• **What needs to be done**
For the records below, output each line exactly as it appears, from the first through the line with "From Stdlib Require Streams.".

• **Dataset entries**
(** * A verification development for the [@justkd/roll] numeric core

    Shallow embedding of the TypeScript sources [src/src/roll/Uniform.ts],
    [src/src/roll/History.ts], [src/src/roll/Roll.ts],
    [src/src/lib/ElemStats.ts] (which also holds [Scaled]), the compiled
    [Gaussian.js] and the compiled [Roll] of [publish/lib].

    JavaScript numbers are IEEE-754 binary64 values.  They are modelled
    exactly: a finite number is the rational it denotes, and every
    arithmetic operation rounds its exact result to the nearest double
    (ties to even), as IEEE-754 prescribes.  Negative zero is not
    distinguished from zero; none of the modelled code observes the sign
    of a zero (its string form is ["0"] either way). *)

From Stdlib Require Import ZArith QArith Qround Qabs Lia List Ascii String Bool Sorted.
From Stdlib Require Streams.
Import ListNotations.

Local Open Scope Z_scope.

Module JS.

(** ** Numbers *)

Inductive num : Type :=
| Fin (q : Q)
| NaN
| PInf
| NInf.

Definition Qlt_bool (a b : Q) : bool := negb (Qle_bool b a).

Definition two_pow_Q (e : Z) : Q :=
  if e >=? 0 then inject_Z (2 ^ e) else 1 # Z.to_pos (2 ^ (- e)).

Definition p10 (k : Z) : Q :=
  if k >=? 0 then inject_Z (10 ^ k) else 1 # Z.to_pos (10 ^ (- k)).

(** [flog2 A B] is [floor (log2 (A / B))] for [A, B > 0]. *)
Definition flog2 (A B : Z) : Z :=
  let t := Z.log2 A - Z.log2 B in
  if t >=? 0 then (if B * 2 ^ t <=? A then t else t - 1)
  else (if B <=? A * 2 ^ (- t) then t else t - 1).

• **Solution to this exercise**
(** * A verification development for the [@justkd/roll] numeric core

    Shallow embedding of the TypeScript sources [src/src/roll/Uniform.ts],
    [src/src/roll/History.ts], [src/src/roll/Roll.ts],
    [src/src/lib/ElemStats.ts] (which also holds [Scaled]), the compiled
    [Gaussian.js] and the compiled [Roll] of [publish/lib].

    JavaScript numbers are IEEE-754 binary64 values.  They are modelled
    exactly: a finite number is the rational it denotes, and every
    arithmetic operation rounds its exact result to the nearest double
    (ties to even), as IEEE-754 prescribes.  Negative zero is not
    distinguished from zero; none of the modelled code observes the sign
    of a zero (its string form is ["0"] either way). *)

From Stdlib Require Import ZArith QArith Qround Qabs Lia List Ascii String Bool Sorted.
From Stdlib Require Streams.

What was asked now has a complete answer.